(** How the second half of pairing may end, the device's row created. *)
Definition created_end (hash : string → string) (c : CA) (r : Request) (code csr : string) (row0 : device_row)
    (s : store) (res : result pairResponse) (w' : world) : Prop :=
  let id := rq_uuid r in
  let d := sdb s in
  let d' := sdb (w_store w') in
  audit d' = audit d ∧ (faults s = [] → faults (w_store w') = []) ∧
  match res with
  | Ok p =>
      pr_DeviceID p = id ∧
      (∃ row, pairing_codes d !! hash code = Some row ∧ co_used_at row = None ∧ Unix (rq_now r) < co_expires_at row ∧
        pairing_codes d' = <[hash code := MkCodeRow (co_device_name row) (co_created_at row) (co_expires_at row)
                               (Some (Unix (rq_now r))) (Some id)]> (pairing_codes d) ∧
        devices d' = <[id := MkDeviceRow (co_device_name row) (dr_paired_at row0) (dr_last_seen_at row0)
                               (dr_revoked_at row0)]> (devices d)) ∧
      (∃ na sn, IssueDeviceCert c csr id (rq_now r) (rq_rand r) = Ok (pr_CertificatePEM p, sn, na) ∧
        device_certs d !! sn = None ∧
        device_certs d' = <[sn := MkCertRow id (Unix (rq_now r)) (Unix na) (Unix (rq_now r)) None]> (device_certs d))
  | Err e =>
      (orphan_gone id d d' ∨
       faults s ≠ [] ∧ orphan_kept ∈ map headline (w_log w') ∧ device_certs d' = device_certs d ∧
       ∃ name, devices d' = <[id := MkDeviceRow name (dr_paired_at row0) (dr_last_seen_at row0)
                                      (dr_revoked_at row0)]> (devices d)) ∧
      (¬ issuable hash r code c csr d ∨ faults s ≠ [])
  end.

(** One of its steps has failed, in a store that differs from the first one in
    the pairing codes and the device's name at most. *)
Lemma orphaned_end {A} hash c r code csr row0 ctx e (k : A → Comp St (result pairResponse)) (w : world) s s1 rw0 en :
  audit (sdb s1) = audit (sdb s) → device_certs (sdb s1) = device_certs (sdb s) →
  (∃ name, devices (sdb s1) = <[rq_uuid r := MkDeviceRow name (dr_paired_at row0) (dr_last_seen_at row0)
                                               (dr_revoked_at row0)]> (devices (sdb s))) →
  (faults s = [] → faults s1 = []) → ¬ issuable hash r code c csr (sdb s) ∨ faults s ≠ [] →
  ∃ res w', orphaned (rq_uuid r) ctx (Err e) k (MkSt (set_store w s1) rw0 en) = (Ok res, MkSt w' rw0 en) ∧
    created_end hash c r code csr row0 s res w'.
Proof.
  intros Ha Hc [name Hd] Hf Hni. destruct (orphaned_err (rq_uuid r) ctx e k w s1 rw0 en) as (w' & -> & Ha' & Hf' & Hend).
  do 2 eexists. split; [reflexivity|]. split; [congruence|]. split; [auto|]. split; [|exact Hni].
  destruct Hend as [[Hd' Hc']|(Hs & Hne & Hlog)].
  - left. split; [|by rewrite Hc', Hc]. rewrite Hd', Hd. by rewrite delete_insert_eq.
  - right. split; [tauto|]. split; [done|]. rewrite Hs. split; [done|]. by exists name.
Qed.

Lemma pairCreated_run hash c r code csr (w : world) s rw0 en row0 :
  devices (sdb s) !! rq_uuid r = Some row0 →
  ∃ res w', pairCreated hash c r code csr (rq_uuid r) (MkSt (set_store w s) rw0 en) = (Ok res, MkSt w' rw0 en) ∧
    created_end hash c r code csr row0 s res w'.
Proof.
  set (id := rq_uuid r). intros Hid.
  assert (Hrow0 : ∃ name, devices (sdb s) = <[id := MkDeviceRow name (dr_paired_at row0) (dr_last_seen_at row0)
                                               (dr_revoked_at row0)]> (devices (sdb s))).
  { exists (dr_name row0). symmetry. apply insert_id. by destruct row0. }
  unfold pairCreated. rewrite callS_run.
  destruct (single_redeem hash code id (rq_now r) s) as [(e & fs & -> & Hf)|(fs & -> & Hf)]; cbn [fst snd].
  { apply orphaned_end; [done..|by intros|by right]. }
  rewrite Redeem_run. destruct (pairing_codes (sdb s) !! hash code) as [row|] eqn:Hcode; cbn [fst snd sdb].
  2: { apply orphaned_end; try done. left. intros [(row & Hr & _) _]. congruence. }
  destruct (bool_decide _ && _) eqn:Hlive; cbn [fst snd sdb].
  2: { apply orphaned_end; try done. left. intros [(row' & Hr & Hu & He) _]. assert (row' = row) as -> by congruence.
       rewrite bool_decide_eq_true_2 in Hlive by done. apply Z.ltb_lt in He. by rewrite He in Hlive. }
  unfold orphaned at 1. rewrite callS_run. set (d1 := set_codes (sdb s) _).
  destruct (single_rename id (co_device_name row) (MkStore d1 fs)) as [(e & fs1 & -> & Hf1)|(fs1 & -> & Hf1)]; cbn [fst snd].
  { apply orphaned_end; [done..|by intros; destruct Hf1; apply Hf|right; intros Hn; by apply Hf1, Hf]. }
  cbn [sdb faults] in *. rewrite (Rename_run _ _ d1 row0 Hid). cbn [fst snd sdb]. unfold orphaned at 1. set (d2 := set_devices d1 _).
  assert (Hd2 : ∃ name, devices d2 = <[id := MkDeviceRow name (dr_paired_at row0) (dr_last_seen_at row0)
                                               (dr_revoked_at row0)]> (devices (sdb s))) by by eexists.
  destruct (IssueDeviceCert _ _ _ _ _) as [[[pem sn] na]|e] eqn:Hissue.
  2: { apply orphaned_end; [done..|auto|]. left. intros [_ (? & ? & ? & Hi & _)]. unfold id in Hissue. congruence. }
  unfold orphaned at 1. rewrite callS_run.
  destruct (single_record id sn (rq_now r) na (rq_now r) (MkStore d2 fs1)) as [(e & fs2 & -> & Hf2)|(fs2 & -> & Hf2)]; cbn [fst snd].
  { apply orphaned_end; [done..|intros; by destruct Hf2; cbn; auto|]. right. intros Hn. apply Hf2. cbn. auto. }
  cbn [sdb faults] in *.
  rewrite (Record_run id sn _ na _ d2 (MkDeviceRow (co_device_name row) (dr_paired_at row0) (dr_last_seen_at row0)
    (dr_revoked_at row0))) by (cbn; apply lookup_insert_eq).
  change (device_certs d2) with (device_certs (sdb s)).
  destruct (device_certs (sdb s) !! sn) eqn:Hsn; cbn [fst snd sdb].
  { apply orphaned_end; [done..|cbn; auto|]. left. intros [_ (? & ? & ? & Hi & Hfree)]. unfold id in Hissue. congruence. }
  unfold orphaned. do 2 eexists. split; [reflexivity|]. split; [done|]. split; [cbn; auto|]. to_prop.
  split; [done|]. split; [by exists row|]. exists na, sn. cbn. by repeat split.
Qed.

WHAT THIS TASK INVOLVES - All lines from the beginning of the material above through the one with "device_certs d !! sn = None ∧" need to be returned exactly; please return those and only those.

EXERCISE SOLUTION -
(** How the second half of pairing may end, the device's row created. *)
Definition created_end (hash : string → string) (c : CA) (r : Request) (code csr : string) (row0 : device_row)
    (s : store) (res : result pairResponse) (w' : world) : Prop :=
  let id := rq_uuid r in
  let d := sdb s in
  let d' := sdb (w_store w') in
  audit d' = audit d ∧ (faults s = [] → faults (w_store w') = []) ∧
  match res with
  | Ok p =>
      pr_DeviceID p = id ∧
      (∃ row, pairing_codes d !! hash code = Some row ∧ co_used_at row = None ∧ Unix (rq_now r) < co_expires_at row ∧
        pairing_codes d' = <[hash code := MkCodeRow (co_device_name row) (co_created_at row) (co_expires_at row)
                               (Some (Unix (rq_now r))) (Some id)]> (pairing_codes d) ∧
        devices d' = <[id := MkDeviceRow (co_device_name row) (dr_paired_at row0) (dr_last_seen_at row0)
                               (dr_revoked_at row0)]> (devices d)) ∧
      (∃ na sn, IssueDeviceCert c csr id (rq_now r) (rq_rand r) = Ok (pr_CertificatePEM p, sn, na) ∧
        device_certs d !! sn = None ∧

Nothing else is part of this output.